As Gupta pointed out, there is an arsenal of related tools out there: Allen AI Institute’s Cup† RAPL† greenframe† Code carbon and PowDroid, to name a few. The GSF offers a extensive list†
These tools can help companies gain a better understanding of your application’s power consumption, but because everyone does it a little differently, the results you get are often different, Gupta said. That is why the GSF promotes the introduction of the SCI.
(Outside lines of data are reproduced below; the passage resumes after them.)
(* ===== verification/GoStrings.v ===== *)
(** * Go strings: bytes, UTF-8 runes and the [strings] functions in use

    A Go string is a byte sequence; here it is a [string] (one [ascii] per
    byte).  [runes] is the rune sequence a [for range] loop sees (an invalid
    byte decodes to U+FFFD), [encode] is [utf8.AppendRune].  On these stand
    [ToLower], [ToUpper] and [TrimSpace] with their Unicode behaviour, and
    the byte-level functions [Trim], [ReplaceAll], [Split], [Cut], [Join]. *)
From S2P Require Import Prelude UnicodeTables.
From Stdlib Require Import Ascii.
From stdpp Require Import options.
Open Scope Z_scope.

Ltac Zify.zify_post_hook ::= Z.to_euclidean_division_equations.

(** ** Bytes *)

Definition byte_val (a : ascii) : Z := Z.of_N (N_of_ascii a).
Definition byte_chr (z : Z) : ascii := ascii_of_N (Z.to_N z).

Lemma byte_val_range a : 0 ≤ byte_val a < 256.
Proof. unfold byte_val. pose proof (N_ascii_bounded a). lia. Qed.
Lemma byte_val_chr z : 0 ≤ z < 256 → byte_val (byte_chr z) = z.
Proof. intros ?. unfold byte_val, byte_chr. rewrite N_ascii_embedding; lia. Qed.
Lemma byte_chr_val a : byte_chr (byte_val a) = a.
Proof. unfold byte_chr, byte_val. by rewrite N2Z.id, ascii_N_embedding. Qed.
Lemma byte_val_inj a b : byte_val a = byte_val b → a = b.
Proof. intros E. by rewrite <-(byte_chr_val a), <-(byte_chr_val b), E. Qed.

(** The empty string and the double quote, named so that string literals stay simple. *)
Definition quote_char : ascii := byte_chr 34.

Lemma sapp_assoc (a b c : string) : (a +:+ b) +:+ c = a +:+ (b +:+ c).
Proof. induction a as [|x a IH]; [done|]. by apply (f_equal (String x)) in IH. Qed.
Lemma sapp_nil_r (a : string) : a +:+ "" = a.
Proof. induction a as [|x a IH]; [done|]. by apply (f_equal (String x)) in IH. Qed.
Lemma sapp_cons x (a b : string) : String x a +:+ b = String x (a +:+ b).
Proof. done. Qed.
Lemma sapp_nil_l (a : string) : "" +:+ a = a.
Proof. done. Qed.
Lemma length_sapp (a b : string) :
  String.length (a +:+ b) = (String.length a + String.length b)%nat.
Proof. induction a; [done|]. rewrite sapp_cons. simpl. by f_equal. Qed.

(** ** UTF-8 *)

Definition rune_error : Z := 65533.

Definition valid_rune (r : Z) : bool :=
  ((0 <=? r) && (r <? 55296)) || ((57344 <=? r) && (r <=? 1114111)).

Definition is_cont (b : Z) : bool := (128 <=? b) && (b <=? 191).

(** The accept ranges of the second byte of 3- and 4-byte sequences. *)
Definition second3 (b0 b1 : Z) : bool :=
  ((if b0 =? 224 then 160 else 128) <=? b1) && (b1 <=? (if b0 =? 237 then 159 else 191)).
Definition second4 (b0 b1 : Z) : bool :=
  ((if b0 =? 240 then 144 else 128) <=? b1) && (b1 <=? (if b0 =? 244 then 143 else 191)).

(** [utf8.DecodeRuneInString]: the first rune and the rest. *)
Definition decode1 (s : string) : option (Z * string) :=
  match s with
  | EmptyString => None
  | String a0 s1 =>
      let b0 := byte_val a0 in
      if b0 <? 128 then Some (b0, s1)
      else if b0 <? 194 then Some (rune_error, s1)
      else if b0 <? 224 then
        match s1 with
        | String a1 s2 =>
            if is_cont (byte_val a1)
            then Some ((b0 - 192) * 64 + (byte_val a1 - 128), s2)
            else Some (rune_error, s1)
        | _ => Some (rune_error, s1)
        end
      else if b0 <? 240 then
        match s1 with
        | String a1 (String a2 s3) =>
            if second3 b0 (byte_val a1) && is_cont (byte_val a2)
            then Some ((b0 - 224) * 4096 + (byte_val a1 - 128) * 64 + (byte_val a2 - 128), s3)
            else Some (rune_error, s1)
        | _ => Some (rune_error, s1)
        end
      else if b0 <? 245 then
        match s1 with
        | String a1 (String a2 (String a3 s4)) =>
            if second4 b0 (byte_val a1) && is_cont (byte_val a2) && is_cont (byte_val a3)
            then Some ((b0 - 240) * 262144 + (byte_val a1 - 128) * 4096
                       + (byte_val a2 - 128) * 64 + (byte_val a3 - 128), s4)
            else Some (rune_error, s1)
        | _ => Some (rune_error, s1)
        end
      else Some (rune_error, s1)
  end.

Fixpoint runes_fuel (n : nat) (s : string) : list Z :=
  match n with
  | O => []
  | S n => match decode1 s with None => [] | Some (r, s') => r :: runes_fuel n s' end
  end.

(** The runes of a [for _, r := range s] loop. *)
Definition runes (s : string) : list Z := runes_fuel (String.length s) s.

(** [utf8.AppendRune]: an invalid rune is written as U+FFFD. *)
Definition encode (r : Z) : string :=
  let r := if valid_rune r then r else rune_error in
  if r <? 128 then String (byte_chr r) ""
  else if r <? 2048 then
    String (byte_chr (192 + r / 64)) (String (byte_chr (128 + r mod 64)) "")
  else if r <? 65536 then
    String (byte_chr (224 + r / 4096)) (String (byte_chr (128 + (r / 64) mod 64))
      (String (byte_chr (128 + r mod 64)) ""))
  else
    String (byte_chr (240 + r / 262144)) (String (byte_chr (128 + (r / 4096) mod 64))
      (String (byte_chr (128 + (r / 64) mod 64)) (String (byte_chr (128 + r mod 64)) ""))).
An important aspect, regardless of the choice of a specific tool, is actionable feedback. That is, the tool should not only measure the CO2 impact of the software, but also offer suggestions for improvement. Some of these tools provide targeted recommendations on which parts of the code consume more energy and where to optimize. But that’s not all that matters — recommendations about processes and choices are also important, Gupta said.
For AI systems, Gupta explained that people also need to think about things like system design, training methodology, and model architectures. Quantifying weights, using distilled networks, assuming TinyML approaches can all be very helpful in reducing the carbon impacts of systems. Because there’s “huge pressure” to make AI models work on resource-constrained devices, that also has the byproduct of reducing carbon footprint.
Making the right hardware choices can also help, according to Gupta. Using appropriate hardware, i.e. application-specific integrated circuits, or AI chips such as TPUs, can help reduce the amount of energy used to train AI models. The same goes for deploying AI models — there are systems developed specifically for that purpose, Gupta noted. Making tactical choices in where and when models are trained can also be beneficial.
Currently, sustainability reporting on software is in an embryonic stage. It’s rarely done, it’s voluntary and it’s not standardized† An example that comes to mind is: Google Cloud Model Maps, used to report on AI models. Gupta believes that durability should become a first-class citizen everywhere, in addition to business and functional considerations.
“When you have a product that has to go out, the things that are optional fall away first. If we start including these as mandatory requirements, I think people will pay more attention to them,” he said.
At the same time, Gupta added that if consumers get smarter, looking at environmental impact scores and making choices based on that, that will also make a difference. If users are only willing to pay for software that is green, it will impact profits and force organizations to change the way they work.
Currently, the GSF is working on releasing the first official version of SCI, which Gupta says will be “a huge milestone.” It is expected to be unveiled at the UN Climate Change Conference in 2022† As Gupta shared, organizations that are part of the GSF are considering incorporating SCI into their measurement methods and the software systems they build.
The GSF also works on awareness raising, including holding summits around the world.
“We are embarking on this mission to raise awareness. It’s not something people really think about these days. So we’re making people aware that — ‘Hey, green software is a thing, and this is why you should care,’ concluded Gupta.